Strongly coupled nuclei
المؤلف:
Peter Atkins، Julio de Paula
المصدر:
ATKINS PHYSICAL CHEMISTRY
الجزء والصفحة:
ص531-532
2025-12-11
59
Strongly coupled nuclei
NMR spectra are usually much more complex than the foregoing simple analysis suggests. We have described the extreme case in which the differences in chemical shifts are much greater than the spin–spin coupling constants. In such cases it is simple to identify groups of magnetically equivalent nuclei and to think of the groups of nuclear spins as reorientating relative to each other. The spectra that result are called first order spectra.
Transitions cannot be allocated to definite groups when the differences in their chem ical shifts are comparable to their spin–spin coupling interactions. The complicated spectra that are then obtained are called strongly coupled spectra (or ‘second-order spectra’) and are much more difficult to analyse (Fig. 15.25). Because the difference in resonance frequencies increases with field, but spin–spin coupling constants are independent of it, a second-order spectrum may become simpler (and first-order) at high fields because individual groups of nuclei become identifiable again. A clue to the type of analysis that is appropriate is given by the notation for the types of spins involved. Thus, an AX spin system (which consists of two nuclei with a large chemical shift difference) has a first-order spectrum. An AB system, on the other hand (with two nuclei of similar chemical shifts), gives a spectrum typical of a strongly coupled system. An AX system may have widely different Larmor frequencies because A and X are nuclei of different elements (such as 13C and 1H), in which case they form a heteronuclear spin system. AX may also denote a homonuclear spin system in which the nuclei are of the same element but in markedly different environments.

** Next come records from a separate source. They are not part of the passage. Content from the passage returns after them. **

(** With more rules and the same paths a command that matched still matches. *)
Lemma more_rules_match policy policy' cmd :
  (∀ p, default [] (rules_by_program policy !! p) ⊆ default [] (rules_by_program policy' !! p)) →
  host_executables_by_name policy' = host_executables_by_name policy →
  example_matches home_dir current_dir policy cmd ≠ [] → example_matches home_dir current_dir policy' cmd ≠ [].
Proof.
  intros Hsub Hhosts. rewrite !example_matches_eq.
  assert (∀ p cmd (f : RuleMatch → RuleMatch), f <$> omap (λ rule, rule_matches rule cmd) (default [] (rules_by_program policy !! p)) ≠ [] →
    f <$> omap (λ rule, rule_matches rule cmd) (default [] (rules_by_program policy' !! p)) ≠ []) as Hmono.
  { intros p cmd' f Hne Hnil. apply fmap_nil_inv in Hnil. destruct (omap _ (default [] (rules_by_program policy !! p))) as [|m l] eqn:Hl; [done|].
    assert (m ∈ omap (λ rule, rule_matches rule cmd') (default [] (rules_by_program policy !! p))) as (rule & Hr & Hm)%list_elem_of_omap
      by (rewrite Hl; by apply elem_of_cons; left).
    apply (not_elem_of_nil m). rewrite -Hnil. apply list_elem_of_omap. exists rule. split; [by apply Hsub|done]. }
  assert (applicable policy cmd ≠ [] → applicable policy' cmd ≠ []) as Happ.
  { unfold applicable. destruct (head cmd) as [first|]; [|done]. intros H. specialize (Hmono first cmd id). rewrite !list_fmap_id in Hmono. by apply Hmono. }
  destruct (is_empty (applicable policy' cmd)) eqn:He'; simpl; [|intros _; by apply is_empty_false].
  apply is_empty_true in He'. destruct (is_empty (applicable policy cmd)) eqn:He; simpl; [|apply is_empty_false in He; by apply Happ in He].
  unfold match_host_executable_rules. destruct cmd as [|text args]; [done|].
  destruct (from_absolute_path home_dir current_dir text) as [path|]; [|done]. destruct (executable_path_lookup_key path) as [name|]; [|done].
  rewrite Hhosts. specialize (Hmono name (name :: args) (λ m, with_resolved_program m path)).
  destruct (rules_by_program policy !! name) as [rules|]; [|done].
  destruct (match host_executables_by_name policy !! name with Some _ => _ | None => _ end); [by destruct (rules_by_program policy' !! name)|].
  destruct (rules_by_program policy' !! name) as [rules'|]; [exact Hmono|]. intros Hne. by apply Hmono in Hne.
Qed.
(** The only scripts of sed that run unasked print a line or a range of lines. *)
Theorem sed_prints_lines s :
  is_valid_sed_n_arg (Some s) = true
  ↔ (∃ n, s = n ++ lit "p" ∧ digits n = true) ∨ (∃ a b, s = a ++ lit "," ++ b ++ lit "p" ∧ digits a = true ∧ digits b = true).
Proof.
  assert (∀ core, strip_suffix "p" (core ++ lit "p") = Some core) as Hstrip.
  { intros core. unfold strip_suffix. change (reverse (lit "p")) with (lit "p"). rewrite reverse_app. change (reverse (lit "p")) with (lit "p").
    by rewrite strip_prefix_app /= reverse_involutive. }
  unfold is_valid_sed_n_arg. split.
  - destruct (strip_suffix "p" s) as [core|] eqn:Hs; [|done]. apply strip_suffix_Some in Hs as ->.
    pose proof (join_split_on 44%N core) as Hj. destruct (split_on 44%N core) as [|a [|b [|]]]; try done; simpl in Hj; subst core.
    + intros Hd. left. by exists a.
    + intros [Ha Hb]%andb_true_iff. right. exists a, b. by rewrite -!app_assoc.
  - intros [(n & -> & Hd)|(a & b & -> & Ha & Hb)].
    + by rewrite Hstrip (split_on_none _ _ (digits_no_comma _ Hd)).
    + rewrite (app_assoc (lit ",")) app_assoc Hstrip. change (lit "," ++ b) with (44%N :: b).
      rewrite (split_on_app _ _ _ (digits_no_comma _ Ha)) (split_on_none _ _ (digits_no_comma _ Hb)). by rewrite Ha Hb.
Qed.

(** ** What known to be safe does not exclude *)

(** In PowerShell the arguments of a subcommand of git are not looked at: a
    command that is read as one subcommand with any arguments but the side-effecting
    words runs unasked, also when the same command does not run unasked elsewhere
    because it writes to a file. *)
Theorem powershell_git_arguments_unchecked `{TreeSitter} parse script sub rest :
  sub ∈ map lit ["status"; "log"; "show"; "diff"] → script ≠ lit "zsh" →
  parse (lit "pwsh") script = Commands [lit "git" :: sub :: rest] →
  (∀ w, w ∈ rest → bare_word w ∉ SIDE_EFFECTING) →
  is_known_safe_command parse [lit "pwsh"; lit "-Command"; script] = true
  ∧ (Exists (λ a, write_flag a = true) rest → is_safe_to_call_with_exec (lit "git" :: sub :: rest) = false).
Proof.
  intros Hsub Hz Hparse Hrest.
  assert (starts_with "-" sub = false ∧ (bare_word sub ∉ SIDE_EFFECTING)
    ∧ mem (to_ascii_lowercase sub) (map lit ["status"; "log"; "show"; "diff"; "cat-file"]) = true) as (Hdash & Hbare & Hread).
  { cbn [map] in Hsub. rewrite -mem_spec not_true_iff_false. each_of Hsub; subst sub; by vm_compute. }
  split.
  - assert (is_safe_powershell_command (lit "git" :: sub :: rest) = true) as Hsafe.
    { unfold is_safe_powershell_command. assert (existsb (λ w, mem (bare_word w) SIDE_EFFECTING) (lit "git" :: sub :: rest) = false) as ->.
      { apply not_true_iff_false. intros (w & Hw%list_elem_of_In & Hm%mem_spec)%existsb_exists.
        apply elem_of_cons in Hw as [->|[->|Hw]%elem_of_cons]; [|done|by destruct (Hrest w)]. rewrite -mem_spec in Hm. by vm_compute in Hm. }
      change (is_safe_git_command (lit "git" :: sub :: rest) = true). unfold is_safe_git_command. simpl. by rewrite Hdash Hread. }
    assert (zsh_as_bash script = script) as Hs.
    { unfold zsh_as_bash. destruct (script =s? "zsh") eqn:E; [|done]. by apply str_eqb_eq in E. }
    unfold is_known_safe_command. cbn [map]. rewrite Hs. unfold is_safe_command_windows, try_parse_powershell_command_sequence.
    assert (parse_powershell_invocation parse (lit "pwsh") [lit "-Command"; script] = Some [lit "git" :: sub :: rest]) as Hp.
    { change (parse_powershell_script parse (lit "pwsh") script = Some [lit "git" :: sub :: rest]).
      unfold parse_powershell_script. by rewrite Hparse. }
    change (zsh_as_bash (lit "pwsh")) with (lit "pwsh"). change (zsh_as_bash (lit "-Command")) with (lit "-Command").
    change (is_powershell_executable (lit "pwsh")) with true. rewrite Hp. cbn [forallb]. by rewrite Hsafe.
  - intros (a & Ha & Hw)%Exists_exists. apply not_true_iff_false. intros Hx.
    apply safe_git_commands in Hx as (_ & g & sub' & rest' & Heq & Hg & Hsub' & Hok & _); [|done].
    destruct g as [|o g].
    + injection Heq as -> ->. by rewrite (Hok a Ha) in Hw.
    + injection Heq as -> _. by inversion Hg; congruence || destruct (dash_options _ Hdash) as (? & ? & _); congruence.
Qed.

Fig. 15.25 The NMR spectra of an A2 system (top) and an AX system (bottom) are simple ‘first-order’ spectra. At intermediate relative values of the chemical shift difference and the spin–spin coupling, complex ‘strongly coupled’ spectra are obtained. Note how the inner two lines of the bottom spectrum move together, grow in intensity, and form the single central line of the top spectrum. The two outer lines diminish in intensity and are absent in the top spectrum.